Мопассан | страница 28



Он добавляет в том же письме: «Не будь у меня крепких ног, я был бы уже в плену. Чувствую себя хорошо». Это правда, что у него крепкие ноги!

«Со вчерашнего дня мы ничего не ели. Весь день прятались в погребе, прижавшись друг к другу, чтобы согреться от усталости…» Дата этой записки также неизвестна.

Семидесятый год, потом тысяча девятьсот четырнадцатый… Сороковой. «Людские волны катились одна за другой, оставляя после себя накипь мародерства». Люди шли словно лунатики, гремели котелки, ружья, слышались приглушенные приказы и проклятья… «Руки прилипали к стали прикладов… Не раз замечал я, что какой-нибудь солдатик стаскивал башмаки — так он страдал в своей обуви — и шел босиком, а каждый шаг его оставлял кровавый след».

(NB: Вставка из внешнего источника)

Lemma exact_confidence_is_arithmetic_mean {rec_state : Type}
  `{Transducer Q rec_state} (s : state Q rec_state) c rest r1 res r2 text
  (words : list (word_info Q)) (confs : list Q) :
  thread s = AtGet -> q s = c :: rest ->
  AcceptWaveform (recognizer s) c = (true, r1) ->
  Result r1 = (res, r2) ->
  r_text res = Some text -> text ≠ "" ->
  r_result res = Some words -> words ≠ [] ->
  w_conf <$> words = Some <$> confs ->
  exists start_time end_time conf more,
    logger (thread_step s)
    = logger s
      ++ LogRecognizedSpan start_time end_time (process_text text)
      :: LogConfidence conf :: more
    ∧ Forall is_tail_log more
    ∧ (conf == arithmetic_mean confs)%Q.
Proof.
  intros Hpc Hq Hacc Hres Htext Hne Hwords Hsome Hconfs.
  destruct (thread_step_text s c rest r1 res r2 text Hpc Hq Hacc Hres Htext Hne)
    as [_ Hlog].
  rewrite Hwords in Hlog. destruct words as [|w ws]; [done |].
  destruct Hlog as (more & Hlog & Hmore).
  do 3 eexists. exists more. split; [exact Hlog |]. split; [exact Hmore |].
  rewrite (get_conf_present (w :: ws) confs Hconfs).
  replace (length (w :: ws)) with (length confs).
  - apply py_sum_div_mean.
  - rewrite <- (length_fmap Some confs), <- Hconfs. by rewrite length_fmap.
Qed.
(** [p.root_path()] *)
Definition root_path (p : path) : path := mk (has_root p) [].

(** [p.parent_path()]: the path without its last name; a path that has no
    name is its own parent. *)
Definition parent_path (p : path) : path :=
  mk (has_root p) (removelast (names p)).

(** [p / q]: an operand with a root replaces [p]. *)
Definition append (p q : path) : path :=
  if has_root q then q else mk (has_root p) (names p ++ names q).

(** Splitting a native string at the separators. *)
Fixpoint split_names (cur s : string) : list string :=
  match s with
  | EmptyString => [cur]
  | String c s' =>
      if Ascii.eqb c slash then cur :: split_names EmptyString s'
      else split_names (cur +:+ str c) s'
  end.

(** [path(s)] *)
Definition of_string (s : string) : path :=
  mk (starts_with (str slash) s) (List.filter (fun n => negb (StdString.empty n))
        (split_names EmptyString s)).

Fixpoint join_names (ns : list string) : string :=
  match ns with
  | [] => EmptyString
  | [n] => n
  | n :: ns' => n +:+ str slash +:+ join_names ns'
  end.

(** [p.string()] *)
Definition to_string (p : path) : string :=
  (if has_root p then str slash else EmptyString) +:+ join_names (names p).

(** [p.filename()] *)
Definition filename (p : path) : string := List.last (names p) EmptyString.

End Path.

Abbreviation path := Path.path.
Notation "p </> s" := (Path.append p (Path.of_string s))
  (at level 40, left associativity).

(** ** [get_executable_path], lines 27-30 *)

Definition get_executable_path (host : platform) (target_dir : path)
    (project_name : string) : path :=
  target_dir </> (project_name +:+ EXECUTABLE_EXTENSION host).

(** ** The file tree and the observable effects of a run *)

Inductive node := File (content : string) | Dir.

#[global] Instance node_eq_dec : EqDecision node.
Proof. solve_decision. Defined.

(** A location is the list of names leading to a node from the filesystem
    root. *)
Abbreviation location := (list string).

Record World := mkWorld {
  tree : gmap location node;
  (** the working directory of the process, an absolute location *)
  cwd : location;
  (** locations where creating or opening for writing is refused *)
  denied : gset location;
  (** command lines handed to [std::system] with the status each one
      returned, oldest first *)
  commands : list (string * Z);
  (** what [fmt::print] wrote, oldest first *)
  output : list string
}.

Definition with_tree (t : gmap location node) (w : World) : World :=
  mkWorld t (cwd w) (denied w) (commands w) (output w).

(** [fmt::print(msg)] *)
Definition print (msg : string) (w : World) : World :=
  mkWorld (tree w) (cwd w) (denied w) (commands w) (output w ++ [msg]).

(** [std::filesystem::current_path()] *)
Definition current_path (w : World) : path := Path.mk true (cwd w).

(** The location a path denotes: a path without a root is taken from the
    working directory.  Names are taken as they are written; the tree has no
    symbolic links and no entries for the dot names. *)
Definition resolve (w : World) (p : path) : location :=
  if Path.has_root p then Path.names p else cwd w ++ Path.names p.

(** [std::filesystem::exists(p)], for the calls that return: the status
    query is taken not to throw, so a run in which [exists] or
    [current_path] leaves the program by an exception is not a run of this
    model. *)
Definition fs_exists (w : World) (p : path) : bool :=
  bool_decide (is_Some (tree w !! resolve w p)).

(** [std::ifstream f(p)] followed by reading everything: [None] when the
    stream is not good after construction. *)
Definition read_file (w : World) (p : path) : option string :=
  match tree w !! resolve w p with
  | Some (File content) => Some content
  | _ => None
  end.

(** [std::ofstream f(p)]: whether the stream is good after construction.
    Opening needs the containing directory, must not hit a directory, and
    can be refused. *)
Definition can_open_for_write (w : World) (p : path) : bool :=
  let loc := resolve w p in
  negb (bool_decide (loc ∈ denied w))
  && bool_decide (tree w !! removelast loc = Some Dir)
  && negb (bool_decide (tree w !! loc = Some Dir)).

(** [f << content] on a freshly opened [std::ofstream]: the file holds
    exactly [content] afterwards. *)
Definition write_file (p : path) (content : string) (w : World) : World :=
  with_tree (<[resolve w p := File content]> (tree w)) w.

(** [std::filesystem::create_directories(p)]: makes every missing directory
    on the way; [None] when it throws [filesystem_error]. *)
Fixpoint mkdirs (no : gset location) (t : gmap location node)
    (done todo : location) : option (gmap location node) :=
  match todo with
  | [] => Some t
  | n :: todo' =>
      let d := done ++ [n] in
      match t !! d with
      | Some Dir => mkdirs no t d todo'
      | Some (File _) => None
      | None =>
          if bool_decide (d ∈ no) then None
          else mkdirs no (<[d := Dir]> t) d todo'
      end
  end.

Definition create_directories (p : path) (w : World) : option World :=
  match mkdirs (denied w) (tree w) [] (resolve w p) with
  | Some t => Some (with_tree t w)
  | None => None
  end.

(** ** Locating the project root, [build_project] lines 52-62 *)

Definition MANIFEST : string := "Sail.toml".

(** The [while] loop: [current_path] is tested against its own root path
    before the directory is inspected.  The loop returns the value
    [project_root] has when it ends, which is the empty path when no [break]
    happened. *)
Fixpoint locate_loop (fuel : nat) (w : World) (current_path : path) : path :=
  match fuel with
  | O => Path.empty
  | S fuel' =>
      if bool_decide (current_path <> Path.root_path current_path) then
        let sail_toml_path := current_path </> MANIFEST in
        if fs_exists w sail_toml_path then current_path
        else locate_loop fuel' w (Path.parent_path current_path)
      else Path.empty
  end.

Definition locate_root (w : World) (start_dir : path) : path :=
  locate_loop (S (length (Path.names start_dir))) w start_dir.

(** The ancestor chain of a directory: itself first, then its parent, and so
    on, the root path last. *)
Fixpoint prefixes (l : list string) : list (list string) :=
  match l with
  | [] => [[]]
  | x :: l' => [] :: map (cons x) (prefixes l')
  end.

Definition ancestor_chain (start_dir : path) : list path :=
  map (Path.mk (Path.has_root start_dir)) (rev (prefixes (Path.names start_dir))).

Definition has_manifest (w : World) (dir : path) : bool :=
  fs_exists w (dir </> MANIFEST).

(** The directories the loop looks into: the chain without its last
    element, the root path. *)
Definition inspected (start_dir : path) : list path :=
  removelast (ancestor_chain start_dir).

(** ** Reading the project name, [build_project] lines 69-93 *)

Module Manifest.

(** The text searched for on every line: [name = ] and an opening quote. *)
Definition MARKER : string := "name = " +:+ str dquote.

(** Successive [std::getline] calls on a stream holding [s]; [cur] is the
    part of the current line already read.  A final line needs no line
    feed, and no empty line is produced at the end of the stream. *)
Fixpoint getlines_from (cur s : string) : list string :=
  match s with
  | EmptyString =>
      match cur with EmptyString => [] | String _ _ => [cur] end
  | String c s' =>
      if Ascii.eqb c newline then cur :: getlines_from EmptyString s'
      else getlines_from (cur +:+ str c) s'
  end.

Definition getlines (content : string) : list string :=
  getlines_from EmptyString content.

(** The loop body, lines 80-87: [Some name] when the line assigns
    [project_name] and leaves the loop, [None] when the loop goes on. *)
Definition scan_line (line : string) : option string :=
  if negb (find_str line MARKER 0 =? npos) then
    let start := wrap (find_char line dquote 0 + 1) in
    let end_ := find_char line dquote start in
    if negb (start =? npos) && negb (end_ =? npos)
    then Some (substr line start (wrap (end_ - start)))
    else None
  else None.

(** The loop, lines 79-88, started with the current [project_name]. *)
Fixpoint scan_lines (lines : list string) (project_name : string) : string :=
  match lines with
  | [] => project_name
  | line :: rest =>
      match scan_line line with
      | Some name => name
      | None => scan_lines rest project_name
      end
  end.

Definition parse_project_name (content : string) : string :=
  scan_lines (getlines content) EmptyString.

Inductive read_error := NotFound | MissingField.
Inductive read_result := Name (project_name : string) | Failed (e : read_error).

(** Lines 70-93: open, scan, and reject an empty result. *)
Definition read_project_name (w : World) (manifest_path : path) : read_result :=
  match read_file w manifest_path with
  | None => Failed NotFound
  | Some content =>
      let project_name := parse_project_name content in
      if StdString.empty project_name then Failed MissingField
      else Name project_name
  end.

Fixpoint count_char (c : ascii) (s : string) : nat :=
  match s with
  | EmptyString => O
  | String x s' => (if Ascii.eqb x c then 1 else 0)%nat + count_char c s'
  end.

(** A line the loop body accepts: it holds the marker and a double quote
    after the first one. *)
Definition closed_marker_line (line : string) : Prop :=
  contains MARKER line /\ (2 <= count_char dquote line)%nat.

(** The line that carries the name [project_name] between quotes. *)
Definition name_line (project_name : string) : string :=
  MARKER +:+ project_name +:+ str dquote.

(** The manifest text written by [handle_new_command] (lines 260-265) and
    [handle_init_command] (lines 305-310). *)
Definition sail_toml_content (project_name : string) : string :=
  "[project]" +:+ str newline +:+
  name_line project_name +:+ str newline +:+
  "version = " +:+ str dquote +:+ "0.1.0" +:+ str dquote +:+ str newline +:+
  str newline +:+
  "[dependencies]" +:+ str newline.

End Manifest.

Import Manifest.

(** ** The generated build description, [build_project] lines 114-135 *)

Definition BUILD_DESCRIPTION : string := "CMakeLists.txt".

Definition cmake_content (project_name : string) : string :=
  let nl := str newline in
  let q := str dquote in
  "cmake_minimum_required(VERSION 3.21)" +:+ nl +:+
  nl +:+
  "project(" +:+ project_name +:+ " VERSION 0.1.0 LANGUAGES CXX)" +:+ nl +:+
  nl +:+
  "set(CMAKE_CXX_STANDARD 17)" +:+ nl +:+
  "set(CMAKE_CXX_STANDARD_REQUIRED ON)" +:+ nl +:+
  nl +:+
  "# Collect all source files" +:+ nl +:+
  "file(GLOB_RECURSE SOURCES src/*.cpp src/*.c)" +:+ nl +:+
  nl +:+
  "# Create executable" +:+ nl +:+
  "add_executable(" +:+ project_name +:+ " ${SOURCES})" +:+ nl +:+
  nl +:+
  "# Set output directory based on build type" +:+ nl +:+
  "set_target_properties(" +:+ project_name +:+ " PROPERTIES" +:+ nl +:+
  "    RUNTIME_OUTPUT_DIRECTORY_DEBUG " +:+ q +:+ "${CMAKE_SOURCE_DIR}/target/debug" +:+ q +:+ nl +:+
  "    RUNTIME_OUTPUT_DIRECTORY_RELEASE " +:+ q +:+ "${CMAKE_SOURCE_DIR}/target/release" +:+ q +:+ nl +:+
  ")" +:+ nl +:+
  nl +:+
  "# Ensure consistent output name across platforms" +:+ nl +:+
  "set_target_properties(" +:+ project_name +:+ " PROPERTIES OUTPUT_NAME " +:+ q +:+ project_name +:+ q +:+ ")" +:+ nl.

(** ** Statements with early exits *)

Definition EXIT_SUCCESS : Z := 0.
Definition EXIT_FAILURE : Z := 1.

(** How a statement of the [try] block of [build_project] ends: it falls
    through with a value, executes [return], or throws a
    [filesystem_error] about a path. *)
Inductive outcome (A : Type) :=
| Next (a : A)
| Return (result : Z * path)
| Throw (about : path).

Arguments Next {A} a.
Arguments Return {A} result.
Arguments Throw {A} about.

Definition Op (A : Type) : Type := World -> outcome A * World.

Definition bind {A B : Type} (m : Op A) (k : A -> Op B) : Op B :=
  fun w =>
    match m w with
    | (Next a, w') => k a w'
    | (Return r, w') => (Return r, w')
    | (Throw e, w') => (Throw e, w')
    end.

Notation "x <- m ;; k" := (bind m (fun x => k))
  (at level 100, m at next level, right associativity).
Notation "m ;;; k" := (bind m (fun _ => k))
  (at level 100, right associativity).
(** ** Sequences *)

(** [len(l)] *)
Definition py_len {A : Type} (l : list A) : Z :=
  Z.of_nat (length l).

(** [l[i]]: a negative index counts from the end; out of range raises. *)
Definition py_index {A : Type} (l : list A) (i : Z) : result A :=
  let j := if i <? 0 then i + py_len l else i in
  if j <? 0 then Raise IndexError
  else match l !! Z.to_nat j with
       | Some x => Ok x
       | None => Raise IndexError
       end.

(** [l[i] = x] *)
Definition py_setitem {A : Type} (l : list A) (i : Z) (x : A) : result (list A) :=
  let j := if i <? 0 then i + py_len l else i in
  if (j <? 0) || (py_len l <=? j) then Raise IndexError
  else Ok (<[Z.to_nat j := x]> l).

(** [del l[i]] *)
Definition py_del {A : Type} (l : list A) (i : Z) : result (list A) :=
  let j := if i <? 0 then i + py_len l else i in
  if (j <? 0) || (py_len l <=? j) then Raise IndexError
  else Ok (delete (Z.to_nat j) l).

(** The bounds of [l[a:b]] after Python's normalisation. *)
Definition py_slice_bounds (n a b : Z) : Z * Z :=
  let a' := Z.min n (Z.max 0 (if a <? 0 then a + n else a)) in
  let b' := Z.min n (Z.max a' (if b <? 0 then b + n else b)) in
  (a', b').

(** [l[a:b]] *)
Definition py_slice {A : Type} (l : list A) (a b : Z) : list A :=
  let '(a', b') := py_slice_bounds (py_len l) a b in
  take (Z.to_nat (b' - a')) (drop (Z.to_nat a') l).

(** [range(a, b)] *)
Definition py_range (a b : Z) : list Z :=
  seqZ a (b - a).

(** [range(a, b, -1)] *)
Definition py_range_down (a b : Z) : list Z :=
  (fun k => a - k) <$> seqZ 0 (a - b).

(** ** Strings *)

(** [s in (t1, ..., tn)] on a tuple of strings. *)
Definition str_in (s : string) (ts : list string) : bool :=
  bool_decide (s ∈ ts).

(** [s in t] on strings: [s] occurs in [t] as a substring. *)
Fixpoint str_contains (s t : string) : bool :=
  String.prefix s t ||
  match t with
  | EmptyString => false
  | String _ t' => str_contains s t'
  end.

(** [s.endswith(t)] *)
Fixpoint str_endswith (s t : string) : bool :=
  String.eqb s t ||
  match s with
  | EmptyString => false
  | String _ s' => str_endswith s' t
  end.

(** The prefixes of [t], the empty one first. *)
Fixpoint prefixes (t : string) : list string :=
  EmptyString ::
  match t with
  | EmptyString => []
  | String c t' => String c <$> prefixes t'
  end.

(** The substrings of [t]: the prefixes of its suffixes. *)
Fixpoint substrings (t : string) : list string :=
  prefixes t ++
  match t with
  | EmptyString => []
  | String _ t' => substrings t'
  end.

(** ** Automation *)

Create HintDb py discriminated.
Create Rewrite HintDb py_rw.

(** Inversion of a monadic equation [_ = Ok _]. *)
Lemma bind_Ok_inv {A B : Type} (m : result A) (k : A -> result B) b :
  bind m k = Ok b -> exists a, m = Ok a /\ k a = Ok b.
Proof. destruct m; simpl; intros; try discriminate; eauto. Qed.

А между тем юный солдат отнюдь не утратил надежды: «Исход войны не представляет более сомнений. Пруссаки потерпят крах, они прекрасно это чувствуют, и вся их надежда на то, что они одним ударом возьмут Париж. Но мы готовы встретить их».

Октябрь. Франция, исполин, стоящий на коленях, дышит хрипло и учащенно. Мец по-прежнему держится. Дымятся в изморози раннего утра соломенные подстилки в хлевах. Неожиданно разносится страшная весть: Мец капитулировал.

В столице околевают от голода. Парижане едят крыс. Остервенело сопротивляются. 10 декабря 1870 года Ги получает отпуск. В Этрета! Вот как он рассказывает в письме к своему дяде о приходе пруссаков в городок, где прошло его детство: «Прусский офицер в форме отправился прогуляться по Этрета. Возмущенные жители взбунтовались. Тогда несколько домовладельцев, в том числе и я, отправились к мэру (sic)… Мэр дерзко нам ответил… что французы, мол, все горлопаны и трусы, и раз уж пруссаки нас побили, то теперь и говорить не о чем…»

Мэр Этрета, Мартен Ватинель, рыбак-любитель в красном бумажном колпаке и в сабо, не видел ничего дурного в том, как он ответил вчерашнему сорванцу: если, дескать, он не желает разговаривать с немцами, то нечего было открывать перед ними городские ворота! Увы, мэр был вполне логичен. Но Ги никогда не простит ему этих слов. Вопреки мэру и его здравым рассуждениям он сведет счеты со всеми, кто выступал за порядок, контролируемый врагами, с паникерами, дезертирами, крикунами, вылезшими на поверхность, как только миновала опасность, пузатыми и хвастливыми солдатами национальной гвардии, коллаборационистами. Флобер скажет вместе с ним, что слова «ах, слава богу, пруссаки здесь!» были единодушным лозунгом буржуазии».